Eskiden hocalar, gözlerinize sahip çıkın harama bakmayın, ayaklarınıza sahip çıkın yanlış yerlere gitmeyin, ağzınıza sahip çıkın kötü söz söylemeyin derlerdi. Cep telefonlarının ve sosyal medyanın da hayatımıza girmesiyle bunların içine; “Parmak uçlarınıza dikkat edin, yanlış yerleri tıklamayın” öğüdü de girdi. Artık günümüz insanı cihadın en büyüğünü telefonu ile yapmak zorunda. Çünkü gün boyu telefon elimizden düşmüyor ve en çok onunla vakit geçiriyoruz.
Cep telefonları ve sosyal medya bizlere sayısız sevap ve hayır imkanı sunarken, aynı zamanda günah çukurlarına, gıybet, sui zan ve tecessüs bataklıklarına da davet ediyor. Gözlerin harama alışmasına sebep olarak manevi terakkinin önüne geçiyor. Büyükler parmaklarının uçlarına dikkat etmeyen kimselerin manen terakki edemeyeceklerini söylüyorlar. Biz de bütün bu sebeplerden dolayı sosyal medyanın doğru kullanımı için ayet-i kerime ve hadis-i şeriflerle bir sosyal medya kullanım rehberi hazırladık.
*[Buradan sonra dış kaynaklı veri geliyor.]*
(** The agent of the scenario, once the repository has a manifest; before each of its
    messages the server answers somebody else's request. *)
Definition device : Agent :=
  mkAgent 1 agent_kid None 0 (365 * 24 * hour) None agent_key.
Definition list_request : Request :=
  mkRequest "GET" "/SUITManifestService/ListManifests" "application/cbor" "" (mkBody [] false false).
Definition somebody (w : World) : World := (run (@ServeHTTP calm lib tam list_request) w).2.

Definition opened : World := (run (@ResolveTEEPMessage calm lib tam []) (with_manifest enrolled)).2.
Definition responded : World := (run (@ResolveTEEPMessage calm lib tam response_body) (somebody opened)).2.
Definition reported : World := (run (@ResolveTEEPMessage calm lib tam success_body) (somebody responded)).2.

Lemma somebody_meanwhile v w : @meanwhile calm lib tam v w (somebody w).
Proof.
  exists [list_request], [Done (run (@ServeHTTP calm lib tam list_request) w).1]. split.
  - constructor; [|constructor]. by intros [? _].
  - exact (sched_run [] (@ServeHTTP calm lib tam list_request) [] w).
Qed.

(** The only manifest of the repository. *)
Definition manifest_row : SuitManifest := mkSuitManifest 1 envelope manifest_digest 1 component_bytes 3 zero_time.

Lemma update_for_one d c r rs :
  rows (suit_manifests d) = [r] → SuitManifest_TrustedComponentID r = c → update_for d [c] rs → rs = [r].
Proof.
  intros Hd Hc (Hnd & Hlen & Hrs & Hall).
  assert (∀ r', r' ∈ rs → r' = r) as Hone.
  { intros r' Hr'. destruct (Hrs r' Hr') as [_ [[Hin _] _]]. rewrite Hd in Hin. by apply list_elem_of_singleton in Hin. }
  destruct rs as [|r1 [|r2 rs]]; [|by rewrite (Hone r1) by left|simpl in Hlen; lia].
  assert (c ∈ @nil bytes) as Hn; [|by apply not_elem_of_nil in Hn].
  apply (Hall c r); [by left|]. split; [rewrite Hd; by left|done].
Qed.

Definition success_message : TEEPMessage :=
  mkTEEPMessage 4 (options_with None None None (Some [good_report; bad_report]) (Some (nth_draw 5))) None None 0 0.

Lemma tam_can_sign : @can_sign lib tam_key.
Proof. split; [by eexists|]. eexists _, _, _. split_and!; [done..|]. by eexists. Qed.

Lemma device_says body payload m :
  body ≠ [] → Sign1_UnmarshalCBOR (Lib:=lib) body = Some (signed_by agent_key agent_kid payload) →
  @Unmarshal_TEEPMessage lib payload = Ok m → @says lib device body m.
Proof.
  intros Hb Hs Hm. split; [done|]. split; [by vm_compute|].
  eexists _, agent_key, _, _, _. split_and!; [exact Hs|exact Hm|..]; by vm_compute.
Qed.

Ltac random_solve :=
  split_and!; [by intros n|apply (bool_decide_unpack _); by vm_compute|vm_compute; lia|vm_compute; lia].
Ltac room_solve := apply (bool_decide_unpack _); by vm_compute.

Lemma honest_agent_is_updated_witness :
  ∃ m, SuitManifest_TrustedComponentID m = component_bytes ∧
    SuitManifest_Digest m = manifest_digest ∧ installed device (w_db reported) m.
Proof.
  destruct (@honest_agent_is_updated calm calm_reliable lib tam device (with_manifest enrolled))
    as (o1 & w1 & Hr1 & token & query & -> & _ & _ & Haw & _ & Hresp).
  - exact tam_can_sign.
  - apply with_manifest_wf, enrolled_wf.
  - split; [vm_compute; left|done].
  - random_solve.
  - room_solve.
  - assert (w1 = opened) as -> by (unfold opened; by rewrite Hr1). clear Hr1.
    assert (token = nth_draw 3) as ->.
    { eapply awaiting_awaited in Haw; [|vm_compute; reflexivity]. by apply list_elem_of_singleton in Haw. }
    destruct (Hresp (somebody opened) response_body [component_bytes]) as (o2 & w2 & Hr2 & token' & rs & u & -> & _ & _ & Haw' & Hfor & _ & Hrep).
    + apply somebody_meanwhile.
    + intros i Hi. destruct i as [|[|i]]; [by vm_compute..|lia].
    + random_solve.
    + room_solve.
    + eexists component_bytes, _. split; [left|]. split; [vm_compute; left|by vm_compute].
    + exists query_response. split_and!; [eapply device_says; [done|by vm_compute..]|done|by vm_compute|].
      eexists. split; by vm_compute.
    + assert (w2 = responded) as -> by (unfold responded; by rewrite Hr2). clear Hr2.
      assert (token' = nth_draw 5) as ->.
      { eapply awaiting_awaited in Haw'; [|vm_compute; reflexivity]. by apply list_elem_of_singleton in Haw'. }
      assert (rs = [manifest_row]) as ->.
      { apply (update_for_one (w_db (somebody opened)) component_bytes); [by vm_compute|done|done]. }
      destruct (Hrep (somebody responded) success_body) as (o3 & w3 & Hr3 & _ & Hins).
      * apply somebody_meanwhile.
      * intros i Hi. destruct i as [|i]; [by vm_compute|lia].
      * room_solve.
      * intros r ->%list_elem_of_singleton m Hm _. vm_compute in Hm. by apply list_elem_of_singleton in Hm.
      * exists success_message. split_and!; [eapply device_says; [done|by vm_compute..]|done|by vm_compute|by vm_compute].
      * assert (w3 = reported) as -> by (unfold reported; by rewrite Hr3).
        exists manifest_row. split_and!; [done|done|]. apply Hins. left.
Defined.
1- Hesabını verebileceğin şekilde kullan
Akıllı telefonun kıyamet günü bir hesabı olacak. Bundan dolayı nasıl kullandığımız ve kimleri takip ettiğimiz çok önemli. Çünkü takip ettiklerimizi onaylıyoruz demektir. Özellikle bir paylaşımı beğendiğimizde buna katıldığımızı beyan etmiş oluyoruz. Peki bu beğendiğimiz paylaşım Allah’ın razı olduğu bir paylaşım mı? Boş bir paylaşım mı, dolu bir paylaşım mı, bunu sorgulamamız gerekir.
Yorum yaparken, yapılan yorumu beğenirken ve herhangi bir içerik üretirken daima bu işimizden Rabbim razı mı değil mi sorusunu kendi kendimize yöneltip helal ve haram çizgisine son derece dikkat etmeliyiz. Akıllı telefon bir nimet olduğuna göre bu nimetin hesabını verebileceğimiz şekilde kullanmamız gerekir. Aynı şekilde hayırlı bir içeriği beğenmişsek de ona destek olmuş sayılırız ve sadaka sevabı alırız.
Bir ayet:
“Sonra o gün, size verilmiş olan her nimetten sorguya çekileceksiniz.” (Tekasür, 8)
Bir hadis:
“Ademoğluna beş şeyden hesap sorulmadıkça onun ayakları kıyamet gününde Rabbinin katından hiçbir tarafa ayrılmayacaktır! Ömrünü nerede tükettiğinden. Gençliğini nerde yıprattığından. Malını nerden kazanıp nerde harcadığından. Öğrendiğin ilim ile amel etti mi?” (Tirmizi, 2531; Hakim, Tergib ve Terhib 6/341)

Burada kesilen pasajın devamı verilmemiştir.